Maria Banasiewicz recalls how shocked though undeterred they were to learn that, in the nearby village of Tarnawce, farmer Kurpiel who sheltered 27 Jews in a bunker similar to theirs was discovered in May 1944. All fugitives were murdered. Kurpiel with his wife and family was executed in Lipowica. Several months earlier, a similar fate met Banasiewiczs liaison with the Ghetto, Michał Kruk. He was executed on 6 September 1943, during the first public execution in Przemyśl, along with several other people punished by death for the assistance they had rendered to the Jews.
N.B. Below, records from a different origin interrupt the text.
(** * SSH channel layer of asyncssh: flow control, waiters and teardown

    A shallow embedding of [asyncssh/channel.py] (class [SSHChannel]) and
    the properties of its send path, receive path, request queue and
    cleanup.  The channel object is a record, its methods are computations
    in a small state/output/exception monad, and the objects it shares
    with its callers (asyncio futures) live in an explicit heap. *)

From stdpp Require Import gmap strings list.
From Stdlib Require Import ZArith Lia.
From Stdlib Require Strings.Byte.

Open Scope Z_scope.

(** ** Python values *)

(** [bytes] and [bytearray] objects. *)
Definition bytes : Type := list Byte.byte.

(** A [str] object, as its sequence of code points. *)
Definition pystr : Type := list N.

(** [len(x)] as a Python integer. *)
Definition len {A : Type} (l : list A) : Z := Z.of_nat (length l).

(** [l[:n]] and the remainder left by [del l[:n]], for any Python integer
    [n]: a negative bound counts from the end. *)
Definition slice_bound {A : Type} (n : Z) (l : list A) : nat :=
  if n <? 0 then Z.to_nat (Z.max 0 (len l + n)) else Z.to_nat n.

Definition slice_to {A : Type} (n : Z) (l : list A) : list A :=
  take (slice_bound n l) l.

Definition slice_from {A : Type} (n : Z) (l : list A) : list A :=
  drop (slice_bound n l) l.

(** What [bytes.decode] does: a string, or a [UnicodeDecodeError] of which
    the channel reads [start] and [reason], or a [LookupError] for an
    unknown codec name. *)
Inductive decode_result : Type :=
| Decoded (s : pystr)
| UnicodeDecodeError (start : nat) (reason : string)
| LookupError.

(** What [str.encode] does. *)
Inductive encode_result : Type :=
| Encoded (b : bytes)
| UnicodeEncodeError.

(** ** CPython's strict UTF-8 decoder

    [bytes.decode('utf-8')] as implemented by CPython ([utf8_decode] in
    [Objects/stringlib/codecs.h]): one code point at a time, the error
    position being the lead byte of the offending sequence. *)
Module Utf8.

Open Scope N_scope.

Inductive step : Type :=
| Char (cp : N) (width : nat)
| UnexpectedEnd
| InvalidStart
| InvalidContinuation.

Definition is_continuation (ch : N) : bool := (0x80 <=? ch) && (ch <? 0xC0).

(** Decode the sequence that starts at the head of a non-empty input. *)
Definition next (s : list N) : step :=
  match s with
  | [] => UnexpectedEnd
  | ch :: t =>
    if ch <? 0x80 then Char ch 1
    else if ch <? 0xE0 then
      if ch <? 0xC2 then InvalidStart
      else match t with
           | [] => UnexpectedEnd
           | ch2 :: _ =>
             if negb (is_continuation ch2) then InvalidContinuation
             else Char (N.shiftl ch 6 + ch2 - (N.shiftl 0xC0 6 + 0x80)) 2
           end
    else if ch <? 0xF0 then
      match t with
      | [] => UnexpectedEnd
      | [ch2] =>
        if negb (is_continuation ch2)
           || (if ch2 <? 0xA0 then ch =? 0xE0 else ch =? 0xED)
        then InvalidContinuation else UnexpectedEnd
      | ch2 :: ch3 :: _ =>
        if negb (is_continuation ch2) then InvalidContinuation
        else if (ch =? 0xE0) && (ch2 <? 0xA0) then InvalidContinuation
        else if (ch =? 0xED) && (0xA0 <=? ch2) then InvalidContinuation
        else if negb (is_continuation ch3) then InvalidContinuation
        else Char (N.shiftl ch 12 + N.shiftl ch2 6 + ch3
                   - (N.shiftl 0xE0 12 + N.shiftl 0x80 6 + 0x80)) 3
      end
    else if ch <? 0xF5 then
      match t with
      | [] => UnexpectedEnd
      | ch2 :: t2 =>
        if negb (is_continuation ch2)
           || (if ch2 <? 0x90 then ch =? 0xF0 else ch =? 0xF4)
        then InvalidContinuation
        else match t2 with
             | [] => UnexpectedEnd
             | ch3 :: t3 =>
               if negb (is_continuation ch3) then InvalidContinuation
               else match t3 with
                    | [] => UnexpectedEnd
                    | ch4 :: _ =>
                      if negb (is_continuation ch4) then InvalidContinuation
                      else Char (N.shiftl ch 18 + N.shiftl ch2 12
                                 + N.shiftl ch3 6 + ch4
                                 - (N.shiftl 0xF0 18 + N.shiftl 0x80 12
                                    + N.shiftl 0x80 6 + 0x80)) 4
                    end
             end
      end
    else InvalidStart
  end.

(** The decoding loop; [fuel] bounds the number of code points and
    [length s] is always enough. *)
Fixpoint loop (fuel pos : nat) (s : list N) (acc : pystr) : decode_result :=
  match s with
  | [] => Decoded acc
  | _ :: _ =>
    match fuel with
    | O => Decoded acc
    | S fuel' =>
      match next s with
      | Char cp w => loop fuel' (pos + w)%nat (drop w s) (acc ++ [cp])
      | UnexpectedEnd => UnicodeDecodeError pos "unexpected end of data"
      | InvalidStart => UnicodeDecodeError pos "invalid start byte"
      | InvalidContinuation =>
        UnicodeDecodeError pos "invalid continuation byte"
      end
    end
  end.

Definition decode (b : bytes) : decode_result :=
  loop (length b) 0 (Byte.to_N <$> b) [].

End Utf8.

(** A codec table that knows UTF-8 only, for the concrete scenarios. *)
Definition utf8_codec (encoding : string) (b : bytes) : decode_result :=
  if bool_decide (encoding = "utf-8") then Utf8.decode b else LookupError.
In Przemyśl: 15,210 Jews lost their lives during the Holocaust, including 568 non-Jewish Poles killed because they were attempting to save them. Only 675 Jews remained, among them 415 Jews saved directly in the town including 60 children. — Leszek M. Włodek
In May 1944 German gendarmes came to recapture one of the Banasiewicz sons. They surrounded the house, but were unsuccessful. The bunker was not discovered either. The Red Army retook the town from German forces on 27 July 1944. All family members and Jewish escapees survived. In 1988 (or on 17 July 1991, sources vary) the Banasiewicz family including Franciszek, Magdalena, Maria, Tadeusz and Jerzy were given the titles of Righteous among the Nations for their heroic stance against the Nazi German Holocaust.